The Defense Department survey said 70 percent of the U.S. military believes repeal would have little or no impact on unit performance, but the VFW points out that almost 60 percent of those surveyed from the combat arms profession “said repeal would have a negative or very negative impact on unit cohesion and performance.”

“The majority of the fighting and dying in our nation's wars has always been done by the infantry, and if those at the tip of the spear have a problem with repeal, then it would behoove everyone to pay more attention to their concerns than those who have no vested interest in repeal’s success or failure,” VFW National Commander Richard L. Eubank, a retired Marine and Vietnam War combat veteran from Eugene, Ore., said in the statement.

“If implementation is to occur, it must be done cautiously and with the interests of the military and nation first and foremost, otherwise this social experiment could spell the end of America's all-volunteer military, which is not a price this nation appears to be willing to pay,” said Eubank.

He also said, “The acceptance of open homosexuality and the creation and enforcement of new policies could be far more difficult to implement than repeal advocates ever envisioned.”

The VFW and its local chapters have 2.1 million members nationally.

“Homosexuals have and will continue to serve in uniform with great honor and dignity because they understand the military is all about the team, whereas repeal advocates are focused primarily on pushing a social agenda about individual rights,” Eubank said. “National security, unit cohesion and morale are the furthest things from their minds.”

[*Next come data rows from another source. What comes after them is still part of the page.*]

(* ===== verification/Config.v ===== *)
(** * The daemon's configuration

    Models [src/daemon/engine/config.cpp] and the unique identifier of the node
    ([Engine::getUniqueId] of [src/daemon/engine/engine.cpp]). The TOML library is
    a parameter: typed lookups by a path of keys, assignments, printing and
    parsing, with the laws that the configuration relies on. *)
From S2P Require Import Prelude Errors.

Local Open Scope Z_scope.

(** A path of keys in the document. *)
Abbreviation Keys := (list bytes).

(** The TOML library. A lookup gives [None] when it throws; an assignment gives
    [None] when [operator[]] throws (a key on the way is not a table). *)
Class Toml (T : Type) := {
  find_strings : T -> Keys -> option (list bytes);
  find_string : T -> Keys -> option bytes;
  find_u16 : T -> Keys -> option Z;
  find_size : T -> Keys -> option Z;
  find_bytes16 : T -> Keys -> option bytes;
  set_strings : Keys -> list bytes -> T -> option T;
  set_bytes16 : Keys -> bytes -> T -> option T;
  set_time : Keys -> Z -> T -> option T;
  toml_format : T -> bytes;
  toml_parse : bytes -> option T;
  (** the strings of the document are text that TOML can hold: they are UTF-8 *)
  representable : T -> Prop;
}.

(** The keys that the configuration uses; none is a prefix of another. *)
Definition k_last_modified : Keys := [str "__meta__"; str "last_modified"].
Definition k_node_id : Keys := [str "cyphal"; str "application"; str "node_id"].
Definition k_unique_id : Keys := [str "cyphal"; str "application"; str "unique_id"].
Definition k_interfaces : Keys := [str "cyphal"; str "transport"; str "interfaces"].
Definition k_mtu : Keys := [str "cyphal"; str "transport"; str "mtu"].
Definition k_roots : Keys := [str "file_server"; str "roots"].
Definition k_connections : Keys := [str "ipc"; str "connections"].
Definition k_log_file : Keys := [str "logging"; str "file"].
Definition k_log_level : Keys := [str "logging"; str "level"].
Definition k_log_flush : Keys := [str "logging"; str "flush_level"].

(** What the configuration relies on: a value that was assigned is found,
    assignments to other keys do not change it, and printing keeps it. *)
Class TomlOk (T : Type) `{Toml T} : Prop := {
  strings_set k l t t' : set_strings k l t = Some t' -> find_strings t' k = Some l;
  strings_again k l l' t t' : set_strings k l t = Some t' -> is_Some (set_strings k l' t) /\ is_Some (set_strings k l' t');
  strings_time t t' now : set_time k_last_modified now t = Some t' -> find_strings t' k_roots = find_strings t k_roots;
  bytes16_set k u t t' : length u = 16%nat -> set_bytes16 k u t = Some t' -> find_bytes16 t' k = Some u;
  bytes16_time t t' now : set_time k_last_modified now t = Some t' ->
    find_bytes16 t' k_unique_id = find_bytes16 t k_unique_id;
  representable_time t t' now : set_time k_last_modified now t = Some t' -> representable t -> representable t';
  parse_format t : representable t -> exists t', toml_parse (toml_format t) = Some t' /\
    (forall k, find_strings t' k = find_strings t k) /\ (forall k, find_bytes16 t' k = find_bytes16 t k);
}.

Section Config.
Context {T : Type} `{Toml T}.

(** [ConfigImpl] *)
Record Config := mkConfig { file_path : bytes; root : T; is_dirty : bool }.

(** The files of the host. *)
Abbreviation Disk := (gmap bytes bytes).

(** [Config::make]; [None]: the parser throws (also when there is no file). *)
Definition make (path : bytes) (disk : Disk) : option Config :=
  content ← disk !! path;
  root ← toml_parse content;
  Some (mkConfig path root false).

(** [write path content]: what an [ofstream] leaves in the file, [None] when it
    could not be opened. The stream does not throw: its state is not looked at. *)
Definition save (now : Z) (write : bytes -> bytes -> option bytes) (c : Config) (disk : Disk) : Config * Disk :=
  if is_dirty c then
    match set_time k_last_modified now (root c) with
    | None => (c, disk)
    | Some root' =>
        let cfg_str := toml_format root' in
        let disk' := match write (file_path c) cfg_str with
                     | Some content => <[file_path c := content]> disk
                     | None => disk
                     end in
        (mkConfig (file_path c) root' false, disk')
    end
  else (c, disk).

Definition find_or (c : Config) (k : Keys) : list bytes :=
  match find_strings (root c) k with Some l => l | None => [] end.

Definition getCyphalAppNodeId (c : Config) : option Z := find_u16 (root c) k_node_id.
Definition getCyphalAppUniqueId (c : Config) : option bytes := find_bytes16 (root c) k_unique_id.
Definition getCyphalTransportInterfaces (c : Config) : list bytes := find_or c k_interfaces.
Definition getCyphalTransportMtu (c : Config) : option Z := find_size (root c) k_mtu.
Definition getFileServerRoots (c : Config) : list bytes := find_or c k_roots.
Definition getIpcConnections (c : Config) : list bytes := find_or c k_connections.
Definition getLoggingFile (c : Config) : option bytes := find_string (root c) k_log_file.
Definition getLoggingLevel (c : Config) : option bytes := find_string (root c) k_log_level.
Definition getLoggingFlushLevel (c : Config) : option bytes := find_string (root c) k_log_flush.

(** The setters; [Undef] stands for an exception that nothing catches. *)
Definition setCyphalAppUniqueId (unique_id : bytes) (c : Config) : outcome Config :=
  match set_bytes16 k_unique_id unique_id (root c) with
  | Some root' => Done (mkConfig (file_path c) root' true)
  | None => Undef
  end.

Definition setFileServerRoots (roots : list bytes) (c : Config) : outcome Config :=
  match set_strings k_roots roots (root c) with
  | Some root' => Done (mkConfig (file_path c) root' true)
  | None => Undef
  end.

(** [Engine::getUniqueId]; [random] are the bytes of the generator. *)
Definition getUniqueId (random : bytes) (now : Z) (write : bytes -> bytes -> option bytes)
    (c : Config) (disk : Disk) : outcome (bytes * Config * Disk) :=
  match getCyphalAppUniqueId c with
  | Some unique_id => Done (unique_id, c, disk)
  | None =>
      match setCyphalAppUniqueId random c with
      | Undef => Undef
      | Done c1 => let '(c2, disk2) := save now write c1 disk in Done (random, c2, disk2)
      end
  end.
End Config.
Arguments Config : clear implicits.

Section Facts.
Context {T : Type} `{HT : Toml T} `{!TomlOk T}.
Abbreviation Disk := (gmap bytes bytes).

(** The stream writes the file. *)
Definition writes (write : bytes -> bytes -> option bytes) : Prop := forall p s, write p s = Some s.

Lemma setFileServerRoots_get roots (c c' : Config T) :
  setFileServerRoots roots c = Done c' -> getFileServerRoots c' = roots /\ is_dirty c' = true /\ file_path c' = file_path c.
Proof.
  unfold setFileServerRoots, getFileServerRoots, find_or. destruct (set_strings _ _ _) as [t|] eqn:E; [|done].
  intros [= <-]. cbn. by rewrite (strings_set _ _ _ _ E).
Qed.

(** What was saved is read back. *)
Lemma save_make (now : Z) (write : bytes -> bytes -> option bytes) (c c' : Config T) (disk disk' : Disk) :
  writes write -> is_dirty c = true -> representable (root c) -> save now write c disk = (c', disk') -> is_dirty c' = false ->
  exists c2, make (file_path c) disk' = Some c2 /\
    getFileServerRoots c2 = getFileServerRoots c /\ getCyphalAppUniqueId c2 = getCyphalAppUniqueId c.
Proof.
  intros Hw Hd Hr. unfold save. rewrite Hd. destruct (set_time _ _ _) as [t|] eqn:E; [|intros [= <- <-]; congruence].
  rewrite Hw. intros [= <- <-] _. destruct (parse_format t (representable_time _ _ _ E Hr)) as (t' & Hp & Hs & Hb).
  exists (mkConfig (file_path c) t' false). split; [|split].
  - unfold make. rewrite lookup_insert_eq. cbn. by rewrite Hp.
  - unfold getFileServerRoots, find_or. cbn. by rewrite Hs, (strings_time _ _ _ E).
  - unfold getCyphalAppUniqueId. cbn. by rewrite Hb, (bytes16_time _ _ _ E).
Qed.

(** The node keeps its unique identifier. When the identifier that was made
    at the first run could be saved, every later run gives the same one, and
    changes neither the configuration nor the file. *)
Theorem unique_id_stable (random random' : bytes) (now now' : Z) (write write' : bytes -> bytes -> option bytes) (c c1 c2 : Config T) (disk disk1 : Disk) (uid : bytes) :
  writes write -> length random = 16%nat -> make (file_path c) disk = Some c ->
  (forall t, set_bytes16 k_unique_id random (root c) = Some t -> representable t) ->
  getUniqueId random now write c disk = Done (uid, c1, disk1) -> is_dirty c1 = false ->
  make (file_path c) disk1 = Some c2 ->
  getUniqueId random' now' write' c2 disk1 = Done (uid, c2, disk1).
Proof.
  intros Hw Hr Hmake Hrep Hget Hclean Hmake2. unfold getUniqueId in Hget.
  destruct (getCyphalAppUniqueId c) as [u|] eqn:Hu.
  { injection Hget as <- <- <-. rewrite Hmake in Hmake2. injection Hmake2 as <-. unfold getUniqueId. by rewrite Hu. }
  unfold setCyphalAppUniqueId in Hget. destruct (set_bytes16 _ _ _) as [t|] eqn:E; [|done].
  set (cs := mkConfig (file_path c) t true) in *. destruct (save now write cs disk) as [c1' disk1'] eqn:Hs.
  injection Hget as <- <- <-. destruct (save_make now write cs _ _ _ Hw ltac:(done) (Hrep t eq_refl) Hs Hclean) as (c3 & Hm3 & _ & Hu3).
  change (file_path cs) with (file_path c) in Hm3. rewrite Hm3 in Hmake2. injection Hmake2 as <-.
  unfold getUniqueId. rewrite Hu3. unfold getCyphalAppUniqueId.
  by rewrite (bytes16_set _ _ _ _ Hr E : find_bytes16 (root cs) k_unique_id = Some random).
Qed.
End Facts.

(** A document that holds the two values that the daemon changes, with an
    encoding in which every byte of a string is escaped. *)
Module ConfigExample.
Record Doc := mkDoc { d_roots : list bytes; d_uid : option bytes }.

Definition print_string (s : bytes) (rest : bytes) : bytes := foldr (fun b r => x01 :: b :: r) (x00 :: rest) s.
Definition print_strings (l : list bytes) (rest : bytes) : bytes :=
  foldr (fun s r => x01 :: print_string s r) (x00 :: rest) l.

Fixpoint read_string (s : bytes) : option (bytes * bytes) :=
  match s with
  | x01 :: b :: s' => '(t, rest) ← read_string s'; Some (b :: t, rest)
  | x00 :: rest => Some ([], rest)
  | _ => None
  end.

Fixpoint read_strings (fuel : nat) (s : bytes) : option (list bytes * bytes) :=
  match fuel, s with
  | S fuel', x01 :: s' =>
      '(t, rest) ← read_string s'; '(l, rest') ← read_strings fuel' rest; Some (t :: l, rest')
  | S _, x00 :: rest => Some ([], rest)
  | _, _ => None
  end.

Definition print_doc (d : Doc) : bytes :=
  print_strings (d_roots d) (print_strings (option_list (d_uid d)) []).

Definition read_doc (s : bytes) : option Doc :=
  '(l, rest) ← read_strings (length s) s;
  '(u, _) ← read_strings (length s) rest;
  Some (mkDoc l (head u)).

Lemma read_print_string s rest : read_string (print_string s rest) = Some (s, rest).
Proof. induction s as [|b s IH]; [done|]. cbn. unfold print_string in IH. by rewrite IH. Qed.

Lemma read_print_strings l rest fuel :
  (length l < fuel)%nat -> read_strings fuel (print_strings l rest) = Some (l, rest).
Proof.
  revert fuel. induction l as [|s l IH]; intros [|fuel] Hf; cbn in Hf; try lia; [done|].
  cbn. fold (print_strings l rest). rewrite read_print_string. cbn. rewrite IH by lia. done.
Qed.

Lemma print_string_length s rest : (length rest < length (print_string s rest))%nat.
Proof. induction s as [|b s IH]; cbn; [lia|]. fold (print_string s rest). lia. Qed.

Lemma print_strings_length l rest : (length l + length rest < length (print_strings l rest))%nat.
Proof.
  induction l as [|s l IH]; cbn; [lia|].
  fold (print_strings l rest). pose proof (print_string_length s (print_strings l rest)). lia.
Qed.

Lemma read_print_doc d : read_doc (print_doc d) = Some d.
Proof.
  destruct d as [l u]. unfold read_doc, print_doc. cbn [d_roots d_uid]. set (rest := print_strings (option_list u) []).
  pose proof (print_strings_length l rest) as H1. pose proof (print_strings_length (option_list u) []) as H2. fold rest in H2.
  rewrite read_print_strings by lia. cbn. unfold rest at 2. rewrite read_print_strings by lia. by destruct u.
Qed.

#[global] Instance doc_toml : Toml Doc := {
  find_strings d k := if decide (k = k_roots) then Some (d_roots d) else None;
  find_string _ _ := None;
  find_u16 _ _ := None;
  find_size _ _ := None;
  find_bytes16 d k := if decide (k = k_unique_id) then d_uid d else None;
  set_strings k l d := if decide (k = k_roots) then Some (mkDoc l (d_uid d)) else None;
  set_bytes16 k u d := if decide (k = k_unique_id) then Some (mkDoc (d_roots d) (Some u)) else None;
  set_time _ _ d := Some d;
  toml_format := print_doc;
  toml_parse := read_doc;
  representable _ := True;
}.

#[global] Instance doc_toml_ok : TomlOk Doc.
Proof.
  split; cbn.
  - intros k l t t'. case_decide; [|done]. by intros [= <-].
  - intros k l l' t t'. case_decide; [|done]. eauto.
  - by intros t t' now [= <-].
  - intros k u t t' _. case_decide; [|done]. by intros [= <-].
  - by intros t t' now [= <-].
  - done.
  - intros t _. exists t. split; [apply read_print_doc|done].
Qed.

Definition path : bytes := str "/etc/ocvsmd.toml".
Definition write : bytes -> bytes -> option bytes := fun _ s => Some s.
Definition uid : bytes := repeat x2a 16.
Definition conf (u : option bytes) : Config Doc := mkConfig path (mkDoc [str "/tmp"] u) false.
Definition disk (u : option bytes) : gmap bytes bytes := {[path := print_doc (mkDoc [str "/tmp"] u)]}.

Lemma make_conf u : make path (disk u) = Some (conf u).
Proof.
  unfold make, disk. rewrite lookup_singleton_eq. pose proof (read_print_doc (mkDoc [str "/tmp"] u)) as Hd.
  unfold mbind, option_bind. unfold toml_parse, doc_toml. by rewrite Hd.
Qed.

Lemma first_run : getUniqueId uid 0 write (conf None) (disk None) = Done (uid, conf (Some uid), disk (Some uid)).
Proof.
  unfold getUniqueId, getCyphalAppUniqueId, setCyphalAppUniqueId, save, disk, conf, write. cbn [find_bytes16 doc_toml].
  case_decide; [|done]. cbn [set_bytes16 doc_toml d_uid root]. rewrite decide_True by done.
  cbn [is_dirty set_time doc_toml root file_path d_roots toml_format]. done.
Qed.
End ConfigExample.

Lemma unique_id_stable_witness :
  getUniqueId [] 1 (fun _ _ => None) (ConfigExample.conf (Some ConfigExample.uid)) (ConfigExample.disk (Some ConfigExample.uid))
  = Done (ConfigExample.uid, ConfigExample.conf (Some ConfigExample.uid), ConfigExample.disk (Some ConfigExample.uid)).
Proof.
  apply (unique_id_stable ConfigExample.uid [] 0 1 ConfigExample.write (fun _ _ => None) (ConfigExample.conf None)
    (ConfigExample.conf (Some ConfigExample.uid)) (ConfigExample.conf (Some ConfigExample.uid))
    (ConfigExample.disk None)).
  - intros p s. reflexivity.
  - reflexivity.
  - apply ConfigExample.make_conf.
  - intros t _. exact I.
  - apply ConfigExample.first_run.
  - reflexivity.
  - apply ConfigExample.make_conf.
Defined.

Under the law (10, USC 654), homosexuals have been barred from military service. But in 1993, the Defense Department implemented the “Don’t Ask, Don’t Tell” policy, which prohibited the military from asking about a soldier’s sexual preference and prohibited gay enlistees from openly talking about their preferences.

Gibbs did not directly answer questions from reporters on Monday about what will happen to service members who may be discharged for homosexuality between the time that Congress approved the law – on Dec. 18 – and when the Pentagon implements it, for which a date has not been set.

In a related question, Gibbs said he was unaware whether anyone talked to President Obama about a recent statement by former President Jimmy Carter that the United States may be ready to elect a gay president.